Mucins are complex glycoproteins expressed by glandular epithelia and the carcinoma which develop from these tissues. The core protein is aberrantly glycosylated in cancers, and some antibodies show specificity in their reactions with the cancer-associated mucins, which also contains epitopes recognized by T-cells from pancreatic and breast cancer patients. Based on the PCR amplification of the mucin coding sequences, hybridization analysis and determination of the sequence divergence we present the evidence that mucin coding sequences are conserved in a number of species. A broad series of organisms were examined for analogous sequences. Data show that mucin-type sequences are present in a variety of mammals, but less apparent in chicken and yeast. Divergence increased in the order human, monkey, rabbit/rat/cow, mouse; chicken and yeast exhibited minimal homology.
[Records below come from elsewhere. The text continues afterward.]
(* ===== verification/CString.v ===== *)
(** * The kernel's string library, [kernel/string.c]

    [memset] and [memmove] are modelled as the byte loops of the source, over
    physical memory, and proved equal to the block updates of [Mem]; the rest
    of the kernel model uses the block updates.  The [str*] functions read
    their arguments through a view [nat → byte] of a C pointer ([p i] is
    [p[i]]) and return the bytes they write. *)

From S2P Require Import Prelude Mem.

Definition upd (m : memory) (a : Z) (b : byte) : memory :=
  λ x, if x =? a then b else m x.

(** ** memset *)

Fixpoint memset_loop (k : nat) (i : Z) (dst : Z) (c : byte) (m : memory) : memory :=
  match k with
  | O => m
  | S k => memset_loop k (i + 1) dst c (upd m (dst + i) c)
  end.

Definition memset (m : memory) (dst : Z) (c : Z) (n : nat) : memory :=
  memset_loop n 0 dst (byte_of_Z c) m.

(** ** memcmp *)

Fixpoint memcmp (n : nat) (s1 s2 : nat → byte) : Z :=
  match n with
  | O => 0
  | S n =>
      if decide (s1 0%nat = s2 0%nat)
      then memcmp n (λ i, s1 (S i)) (λ i, s2 (S i))
      else Z_of_byte (s1 0%nat) - Z_of_byte (s2 0%nat)
  end.

(** ** memmove *)

Fixpoint move_backward (k : nat) (d s : Z) (m : memory) : memory :=
  match k with
  | O => m
  | S k => move_backward k (d - 1) (s - 1) (upd m (d - 1) (m (s - 1)))
  end.

Fixpoint move_forward (k : nat) (d s : Z) (m : memory) : memory :=
  match k with
  | O => m
  | S k => move_forward k (d + 1) (s + 1) (upd m d (m s))
  end.

Definition memmove (m : memory) (dst src : Z) (n : nat) : memory :=
  if (n =? 0)%nat then m
  else if (src <? dst) && (src + Z.of_nat n >? dst)
  then move_backward n (dst + Z.of_nat n) (src + Z.of_nat n) m
  else move_forward n dst src m.

(** ** strncmp, strncpy, safestrcpy, strlen *)

Fixpoint strncmp (n : nat) (p q : nat → byte) : Z :=
  match n with
  | O => 0
  | S n =>
      if bool_decide (p 0%nat ≠ x00) && bool_decide (p 0%nat = q 0%nat)
      then strncmp n (λ i, p (S i)) (λ i, q (S i))
      else Z_of_byte (p 0%nat) - Z_of_byte (q 0%nat)
  end.

Fixpoint strncpy (n : nat) (t : nat → byte) : list byte :=
  match n with
  | O => []
  | S n =>
      let b := t 0%nat in
      if decide (b = x00) then x00 :: replicate n x00
      else b :: strncpy n (λ i, t (S i))
  end.

(** The copying loop of [safestrcpy], with [n] bytes of room
    left for characters before the final terminator.  A NUL in [t] is copied
    too, so that two zero bytes end a string that fits. *)
Fixpoint safestrcpy_loop (n : nat) (t : nat → byte) : list byte :=
  match n with
  | O => [x00]
  | S n =>
      let b := t 0%nat in
      if decide (b = x00) then [x00; x00]
      else b :: safestrcpy_loop n (λ i, t (S i))
  end.

Definition safestrcpy (t : nat → byte) (n : Z) : list byte :=
  if n <=? 0 then [] else safestrcpy_loop (Z.to_nat (n - 1)) t.

(** [strlen] looks at no more than [fuel] characters; [None] is a string that
    has no NUL among them. *)
Fixpoint strlen (fuel : nat) (s : nat → byte) : option nat :=
  match fuel with
  | O => None
  | S fuel => if decide (s 0%nat = x00) then Some 0%nat else S <$> strlen fuel (λ i, s (S i))
  end.

(** The C string held by a buffer of [n] bytes: up to the first NUL, or all
    of the buffer. *)
Fixpoint cstr (n : nat) (p : nat → byte) : list byte :=
  match n with
  | O => []
  | S n => if decide (p 0%nat = x00) then [] else p 0%nat :: cstr n (λ i, p (S i))
  end.

(** A list seen through a C pointer to its first byte; the bytes after its end
    read as NUL. *)
Definition ptr (l : list byte) : nat → byte := λ i, nth i l x00.

(** ** The loops compute the block updates *)

Lemma memset_loop_spec k i dst c m x :
  memset_loop k i dst c m x = mfill m (dst + i) c (Z.of_nat k) x.
Proof.
  revert i m. induction k as [|k IH]; intros i m; simpl memset_loop.
  - unfold mfill. case_range; [lia|done].
  - rewrite IH. unfold mfill, upd. repeat case_range; try lia; try done;
      destruct (Z.eqb_spec x (dst + i)); try lia; done.
Qed.

Lemma move_forward_spec k d s m x :
  (d ≤ s ∨ s + Z.of_nat k ≤ d) → move_forward k d s m x = mcopy m d s (Z.of_nat k) x.
Proof.
  revert d s m. induction k as [|k IH]; intros d s m Hds; simpl move_forward.
  - unfold mcopy. case_range; [lia|done].
  - rewrite IH by lia. unfold mcopy, upd.
    repeat case_range; try lia.
    + rewrite (proj2 (Z.eqb_neq _ d)) by lia. f_equal. lia.
    + destruct (Z.eqb_spec x d); [|lia]. f_equal. lia.
    + destruct (Z.eqb_spec x d); [lia|done].
Qed.

Lemma move_backward_spec k d s m x :
  s ≤ d → move_backward k d s m x = mcopy m (d - Z.of_nat k) (s - Z.of_nat k) (Z.of_nat k) x.
Proof.
  revert d s m. induction k as [|k IH]; intros d s m Hds; simpl move_backward.
  - unfold mcopy. case_range; [lia|done].
  - rewrite IH by lia. unfold mcopy, upd.
    repeat case_range; try lia.
    + rewrite (proj2 (Z.eqb_neq _ (d - 1))) by lia. f_equal. lia.
    + destruct (Z.eqb_spec x (d - 1)); [|lia]. f_equal. lia.
    + destruct (Z.eqb_spec x (d - 1)); [lia|done].
Qed.

(** [memset] writes [c & 0xff] to the [n] bytes at [dst] and nothing else. *)
Lemma memset_spec m dst c n x :
  memset m dst c n x = mfill m dst (byte_of_Z c) (Z.of_nat n) x.
Proof. unfold memset. by rewrite memset_loop_spec, Z.add_0_r. Qed.

(** [memmove] copies correctly for every overlap of source and destination. *)
Lemma memmove_spec m dst src n x :
  memmove m dst src n x = mcopy m dst src (Z.of_nat n) x.
Proof.
  unfold memmove. destruct (Nat.eqb_spec n 0) as [->|Hn].
  { unfold mcopy. case_range; [lia|done]. }
  destruct (Z.ltb_spec src dst), (Z.gtb_spec (src + Z.of_nat n) dst); simpl;
    try (rewrite move_forward_spec by lia; done).
  rewrite move_backward_spec by lia. f_equal; lia.
Qed.

(** ** String functions *)

Lemma strncmp_zero n p q : strncmp n p q = 0 ↔ cstr n p = cstr n q.
Proof.
  revert p q. induction n as [|n IH]; intros p q; simpl; [done|].
  pose proof (Z_of_byte_inj (p 0%nat) (q 0%nat)) as Hinj.
  destruct (decide (p 0%nat = q 0%nat)) as [E|E].
  - rewrite (bool_decide_eq_true_2 (p 0%nat = q 0%nat)), andb_true_r by done.
    rewrite <- E. case_bool_decide as Hz; case_decide; try done.
    + rewrite IH. split; [intros Ht; by rewrite Ht|by intros [= Ht]].
    + by split; [|lia].
  - rewrite (bool_decide_eq_false_2 (p 0%nat = q 0%nat)), andb_false_r by done.
    split; [intros Hz; destruct E; apply Hinj; lia|].
    repeat case_decide; congruence.
Qed.

Lemma length_strncpy n t : length (strncpy n t) = n.
Proof.
  revert t. induction n as [|n IH]; intros t; simpl; [done|].
  case_decide; simpl; [by rewrite length_replicate|by rewrite IH].
Qed.

Lemma cstr_replicate k n : cstr k (ptr (replicate n x00)) = [].
Proof. destruct k; simpl; [done|]. by rewrite decide_True by by destruct n. Qed.

(** A copied name reads back as the original, cut to the buffer. *)
Lemma cstr_strncpy n t : cstr n (ptr (strncpy n t)) = cstr n t.
Proof.
  revert t. induction n as [|n IH]; intros t; [done|]. cbn [strncpy cstr].
  case_decide; unfold ptr; cbn [nth]; case_decide; try done. f_equal. apply IH.
Qed.

Lemma cstr_nul n p : Forall (λ b, b ≠ x00) (cstr n p).
Proof.
  revert p. induction n as [|n IH]; intros p; simpl; [constructor|].
  case_decide; constructor; auto.
Qed.

Lemma length_cstr n p : (length (cstr n p) ≤ n)%nat.
Proof.
  revert p. induction n as [|n IH]; intros p; simpl; [lia|].
  case_decide; simpl; [lia|]. specialize (IH (λ i, p (S i))). lia.
Qed.

(** [safestrcpy] writes at most [n] bytes, always leaves a NUL-terminated
    string, and that string is the source cut to [n-1] characters. *)
Lemma safestrcpy_loop_spec n t :
  (length (safestrcpy_loop n t) ≤ S n)%nat ∧
  (∀ k, (length (safestrcpy_loop n t) ≤ k)%nat →
    cstr k (ptr (safestrcpy_loop n t)) = cstr n t).
Proof.
  revert t. induction n as [|n IH]; intros t; cbn [safestrcpy_loop cstr].
  - split; [simpl; lia|]. intros [|k] Hk; [simpl in Hk; lia|]. done.
  - destruct (IH (λ i, t (S i))) as [IH1 IH2]. case_decide.
    + split; [simpl; lia|]. intros [|k] Hk; [simpl in Hk; lia|]. done.
    + cbn [length]. split; [lia|]. intros [|k] Hk; [lia|].
      cbn [cstr]. unfold ptr at 1 2. cbn [nth]. rewrite decide_False by done.
      f_equal. apply IH2. lia.
Qed.

Lemma safestrcpy_spec t n :
  0 < n →
  Z.of_nat (length (safestrcpy t n)) ≤ n ∧
  (∀ k, (length (safestrcpy t n) ≤ k)%nat →
    cstr k (ptr (safestrcpy t n)) = cstr (Z.to_nat (n - 1)) t).
Proof.
  intros Hn. unfold safestrcpy. rewrite (proj2 (Z.leb_gt n 0)) by lia.
  destruct (safestrcpy_loop_spec (Z.to_nat (n - 1)) t) as [H1 H2]. split; [lia|done].
Qed.

Lemma strlen_spec fuel s k :
  strlen fuel s = Some k → length (cstr fuel s) = k ∧ (k < fuel)%nat ∧ s k = x00.
Proof.
  revert s k. induction fuel as [|f IH]; intros s k; simpl; [done|].
  case_decide as Hz; [intros [= <-]; simpl; auto with lia|].
  destruct (strlen f _) as [j|] eqn:E; simpl; [|done]. intros [= <-].
  destruct (IH _ _ E) as (?&?&?). simpl. auto with lia.
Qed.

(** With enough fuel, [strlen] finds the terminator of any string. *)
Lemma strlen_total fuel s k :
  (k < fuel)%nat → s k = x00 → ∃ j, strlen fuel s = Some j ∧ (j ≤ k)%nat.
Proof.
  revert s k. induction fuel as [|f IH]; intros s k Hk Hs; [lia|]. simpl.
  case_decide as Hz; [exists 0%nat; auto with lia|].
  destruct k as [|k]; [done|].
  destruct (IH (λ i, s (S i)) k ltac:(lia) Hs) as (j&->&Hj). exists (S j). simpl. auto with lia.
Qed.

Lemma memcmp_zero n s1 s2 : memcmp n s1 s2 = 0 ↔ ∀ i, (i < n)%nat → s1 i = s2 i.
Proof.
  revert s1 s2. induction n as [|n IH]; intros s1 s2; simpl; [split; [lia|done]|].
  case_decide as He.
  - rewrite IH. split; intros H.
    + intros [|i] Hi; [done|]. apply H. lia.
    + intros i Hi. apply (H (S i)). lia.
  - split; intros H; [|by destruct He; apply H; lia].
    destruct He. apply Z_of_byte_inj. lia.
Qed.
Furthermore, nucleotide sequences not included in the tandem repeats, a common feature of mucin core structure, are more conserved than the flanking sequences which also suggests that the flanking sequences may be functionally significant while repeats are structurally important. The hybridization bands showed different restriction patterns (suggesting for the existence of the restriction fragment length polymorphism). Northern analysis indicates message polydispersity, commonly seen with this class of RNA. The major features of the protein appear broadly conserved in the different mammalian species examined. The evolutionary significance of the above studies has been discussed.